Work required |
Collect every line of the records below that contains the word "tail".

Supplied material |
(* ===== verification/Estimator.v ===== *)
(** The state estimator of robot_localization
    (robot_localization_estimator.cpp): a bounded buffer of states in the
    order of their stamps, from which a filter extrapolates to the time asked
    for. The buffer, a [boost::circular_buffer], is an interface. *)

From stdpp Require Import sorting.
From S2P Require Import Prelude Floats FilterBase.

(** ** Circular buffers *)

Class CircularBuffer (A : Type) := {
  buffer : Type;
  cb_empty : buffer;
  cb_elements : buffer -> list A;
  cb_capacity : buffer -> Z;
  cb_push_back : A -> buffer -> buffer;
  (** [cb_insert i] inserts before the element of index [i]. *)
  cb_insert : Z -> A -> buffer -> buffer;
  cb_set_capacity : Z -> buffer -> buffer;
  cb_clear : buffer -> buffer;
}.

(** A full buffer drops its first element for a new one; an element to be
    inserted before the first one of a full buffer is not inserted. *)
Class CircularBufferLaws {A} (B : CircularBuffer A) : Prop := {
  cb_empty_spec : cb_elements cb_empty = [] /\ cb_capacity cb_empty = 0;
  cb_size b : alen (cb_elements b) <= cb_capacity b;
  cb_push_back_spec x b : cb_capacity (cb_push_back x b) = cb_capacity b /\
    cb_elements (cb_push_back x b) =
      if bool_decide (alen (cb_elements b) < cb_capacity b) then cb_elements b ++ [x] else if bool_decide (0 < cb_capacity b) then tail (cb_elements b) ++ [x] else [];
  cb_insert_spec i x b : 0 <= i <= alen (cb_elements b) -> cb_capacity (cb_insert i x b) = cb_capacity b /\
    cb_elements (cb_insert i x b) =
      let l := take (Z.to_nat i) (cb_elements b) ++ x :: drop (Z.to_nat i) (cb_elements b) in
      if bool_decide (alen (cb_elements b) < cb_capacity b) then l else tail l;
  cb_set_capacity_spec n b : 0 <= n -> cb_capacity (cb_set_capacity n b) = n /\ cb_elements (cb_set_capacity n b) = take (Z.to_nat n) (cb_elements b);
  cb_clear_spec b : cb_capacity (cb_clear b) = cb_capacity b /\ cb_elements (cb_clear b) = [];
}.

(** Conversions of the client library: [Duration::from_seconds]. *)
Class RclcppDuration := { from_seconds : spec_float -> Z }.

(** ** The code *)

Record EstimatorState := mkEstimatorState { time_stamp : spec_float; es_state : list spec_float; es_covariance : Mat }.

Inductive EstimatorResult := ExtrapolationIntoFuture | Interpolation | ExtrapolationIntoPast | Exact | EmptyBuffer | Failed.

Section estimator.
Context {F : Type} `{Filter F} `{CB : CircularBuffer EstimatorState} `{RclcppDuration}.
...
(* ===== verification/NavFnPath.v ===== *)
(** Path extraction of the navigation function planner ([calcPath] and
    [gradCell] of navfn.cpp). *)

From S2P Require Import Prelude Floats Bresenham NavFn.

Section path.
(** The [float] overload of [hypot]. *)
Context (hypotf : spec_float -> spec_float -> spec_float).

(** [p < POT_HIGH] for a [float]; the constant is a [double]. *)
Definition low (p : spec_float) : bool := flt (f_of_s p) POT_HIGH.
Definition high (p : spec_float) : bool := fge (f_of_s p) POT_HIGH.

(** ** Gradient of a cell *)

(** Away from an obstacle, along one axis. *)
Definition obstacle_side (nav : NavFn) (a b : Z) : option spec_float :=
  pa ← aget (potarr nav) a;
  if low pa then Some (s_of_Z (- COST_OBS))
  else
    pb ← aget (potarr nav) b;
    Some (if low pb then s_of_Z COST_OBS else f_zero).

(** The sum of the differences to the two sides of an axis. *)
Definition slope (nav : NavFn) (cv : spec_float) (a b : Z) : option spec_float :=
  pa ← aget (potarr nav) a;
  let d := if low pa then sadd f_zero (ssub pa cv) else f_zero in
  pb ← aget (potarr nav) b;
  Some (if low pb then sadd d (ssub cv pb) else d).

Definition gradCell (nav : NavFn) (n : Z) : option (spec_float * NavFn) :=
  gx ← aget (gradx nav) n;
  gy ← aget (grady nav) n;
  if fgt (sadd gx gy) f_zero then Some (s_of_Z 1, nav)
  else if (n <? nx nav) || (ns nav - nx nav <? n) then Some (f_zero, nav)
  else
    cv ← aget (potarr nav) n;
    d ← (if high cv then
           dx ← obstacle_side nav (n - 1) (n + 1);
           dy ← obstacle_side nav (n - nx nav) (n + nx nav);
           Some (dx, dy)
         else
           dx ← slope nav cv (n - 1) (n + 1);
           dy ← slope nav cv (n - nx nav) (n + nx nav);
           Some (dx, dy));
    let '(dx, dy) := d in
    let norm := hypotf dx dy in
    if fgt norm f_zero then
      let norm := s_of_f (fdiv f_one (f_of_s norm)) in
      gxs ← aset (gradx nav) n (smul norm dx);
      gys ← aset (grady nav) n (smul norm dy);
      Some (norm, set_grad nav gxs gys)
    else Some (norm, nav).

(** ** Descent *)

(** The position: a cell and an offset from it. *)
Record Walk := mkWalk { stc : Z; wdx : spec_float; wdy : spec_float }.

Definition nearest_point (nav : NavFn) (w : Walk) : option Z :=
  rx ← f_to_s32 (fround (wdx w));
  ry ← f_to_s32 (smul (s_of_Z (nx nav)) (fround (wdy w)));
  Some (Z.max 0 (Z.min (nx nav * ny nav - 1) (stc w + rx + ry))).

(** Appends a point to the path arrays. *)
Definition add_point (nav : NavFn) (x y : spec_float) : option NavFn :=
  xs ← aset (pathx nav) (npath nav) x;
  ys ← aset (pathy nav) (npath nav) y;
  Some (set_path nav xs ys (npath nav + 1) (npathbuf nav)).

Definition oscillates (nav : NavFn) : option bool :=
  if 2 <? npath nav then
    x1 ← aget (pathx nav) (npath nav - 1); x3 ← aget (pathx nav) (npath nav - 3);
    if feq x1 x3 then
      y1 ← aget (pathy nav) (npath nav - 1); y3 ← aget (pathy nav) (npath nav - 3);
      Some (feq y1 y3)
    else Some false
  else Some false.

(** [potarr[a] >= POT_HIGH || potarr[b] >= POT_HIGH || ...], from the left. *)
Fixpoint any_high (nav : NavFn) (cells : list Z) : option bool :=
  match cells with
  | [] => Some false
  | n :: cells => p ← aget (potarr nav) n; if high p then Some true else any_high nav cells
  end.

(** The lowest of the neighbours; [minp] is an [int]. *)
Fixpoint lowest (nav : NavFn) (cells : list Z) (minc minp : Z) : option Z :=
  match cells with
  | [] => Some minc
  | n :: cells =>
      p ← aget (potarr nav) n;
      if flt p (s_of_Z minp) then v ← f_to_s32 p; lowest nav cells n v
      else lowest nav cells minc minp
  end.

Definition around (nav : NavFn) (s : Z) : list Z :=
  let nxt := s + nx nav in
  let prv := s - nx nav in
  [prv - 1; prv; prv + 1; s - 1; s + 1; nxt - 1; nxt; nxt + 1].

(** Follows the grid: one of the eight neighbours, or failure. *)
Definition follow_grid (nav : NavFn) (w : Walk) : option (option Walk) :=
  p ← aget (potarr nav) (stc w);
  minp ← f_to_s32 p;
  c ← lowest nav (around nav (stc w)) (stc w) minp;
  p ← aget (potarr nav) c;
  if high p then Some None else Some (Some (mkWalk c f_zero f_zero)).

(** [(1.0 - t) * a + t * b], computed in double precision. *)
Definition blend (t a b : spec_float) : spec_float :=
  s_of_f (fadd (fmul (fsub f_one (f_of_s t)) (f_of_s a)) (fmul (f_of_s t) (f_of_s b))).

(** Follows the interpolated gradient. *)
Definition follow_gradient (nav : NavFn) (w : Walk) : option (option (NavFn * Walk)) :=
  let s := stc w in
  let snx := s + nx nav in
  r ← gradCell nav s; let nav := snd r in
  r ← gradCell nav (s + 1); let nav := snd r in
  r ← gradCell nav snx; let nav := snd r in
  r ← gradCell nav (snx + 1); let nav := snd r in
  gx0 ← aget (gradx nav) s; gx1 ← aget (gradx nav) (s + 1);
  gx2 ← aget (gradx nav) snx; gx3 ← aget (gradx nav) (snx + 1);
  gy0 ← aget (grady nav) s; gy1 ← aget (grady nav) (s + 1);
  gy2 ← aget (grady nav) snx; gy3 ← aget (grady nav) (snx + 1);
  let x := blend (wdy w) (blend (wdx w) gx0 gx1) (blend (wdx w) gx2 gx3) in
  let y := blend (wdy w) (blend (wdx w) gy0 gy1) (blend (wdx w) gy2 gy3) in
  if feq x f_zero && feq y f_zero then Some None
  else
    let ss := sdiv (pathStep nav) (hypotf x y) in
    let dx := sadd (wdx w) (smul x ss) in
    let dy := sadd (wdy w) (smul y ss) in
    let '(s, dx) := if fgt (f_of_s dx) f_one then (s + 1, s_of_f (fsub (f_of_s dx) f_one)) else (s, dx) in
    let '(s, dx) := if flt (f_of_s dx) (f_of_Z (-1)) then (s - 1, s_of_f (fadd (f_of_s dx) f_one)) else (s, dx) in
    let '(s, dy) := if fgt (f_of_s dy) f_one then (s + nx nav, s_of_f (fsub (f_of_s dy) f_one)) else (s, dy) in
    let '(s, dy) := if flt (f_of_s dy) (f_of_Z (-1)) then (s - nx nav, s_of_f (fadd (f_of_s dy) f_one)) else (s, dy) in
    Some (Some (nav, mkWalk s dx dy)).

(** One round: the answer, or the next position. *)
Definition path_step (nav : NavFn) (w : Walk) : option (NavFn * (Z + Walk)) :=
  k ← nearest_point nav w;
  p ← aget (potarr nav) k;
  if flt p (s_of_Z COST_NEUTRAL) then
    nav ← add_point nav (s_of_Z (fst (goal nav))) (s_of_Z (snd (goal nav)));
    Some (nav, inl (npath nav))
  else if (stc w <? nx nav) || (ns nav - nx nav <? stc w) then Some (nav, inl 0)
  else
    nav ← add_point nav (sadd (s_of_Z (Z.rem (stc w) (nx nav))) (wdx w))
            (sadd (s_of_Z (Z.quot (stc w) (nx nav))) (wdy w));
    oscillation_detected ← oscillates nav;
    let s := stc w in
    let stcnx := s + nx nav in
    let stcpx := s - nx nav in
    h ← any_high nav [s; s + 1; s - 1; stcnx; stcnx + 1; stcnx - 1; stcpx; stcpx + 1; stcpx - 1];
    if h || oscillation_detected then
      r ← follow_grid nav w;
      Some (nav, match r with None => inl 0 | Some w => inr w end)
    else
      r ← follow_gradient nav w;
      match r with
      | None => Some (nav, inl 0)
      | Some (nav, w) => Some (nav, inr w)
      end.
---
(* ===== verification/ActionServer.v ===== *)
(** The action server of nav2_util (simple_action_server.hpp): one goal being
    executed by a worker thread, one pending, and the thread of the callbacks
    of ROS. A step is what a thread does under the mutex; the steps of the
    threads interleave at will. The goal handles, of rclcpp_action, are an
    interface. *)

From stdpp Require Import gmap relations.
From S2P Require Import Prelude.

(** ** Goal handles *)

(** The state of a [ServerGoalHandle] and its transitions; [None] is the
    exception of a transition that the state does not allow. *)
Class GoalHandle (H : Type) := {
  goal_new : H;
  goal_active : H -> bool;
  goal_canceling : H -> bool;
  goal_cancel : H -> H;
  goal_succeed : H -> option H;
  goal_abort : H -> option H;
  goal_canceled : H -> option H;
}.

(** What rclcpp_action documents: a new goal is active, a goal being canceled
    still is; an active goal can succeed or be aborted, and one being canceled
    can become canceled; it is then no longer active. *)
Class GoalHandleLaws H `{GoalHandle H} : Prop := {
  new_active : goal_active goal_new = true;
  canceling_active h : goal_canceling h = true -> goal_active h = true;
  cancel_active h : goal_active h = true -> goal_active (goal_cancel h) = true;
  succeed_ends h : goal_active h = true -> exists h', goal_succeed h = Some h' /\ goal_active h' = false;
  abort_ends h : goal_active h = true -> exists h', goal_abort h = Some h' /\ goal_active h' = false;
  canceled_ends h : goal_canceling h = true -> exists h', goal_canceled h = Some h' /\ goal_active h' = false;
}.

Exercise answer |
      if bool_decide (alen (cb_elements b) < cb_capacity b) then cb_elements b ++ [x] else if bool_decide (0 < cb_capacity b) then tail (cb_elements b) ++ [x] else [];
      if bool_decide (alen (cb_elements b) < cb_capacity b) then l else tail l;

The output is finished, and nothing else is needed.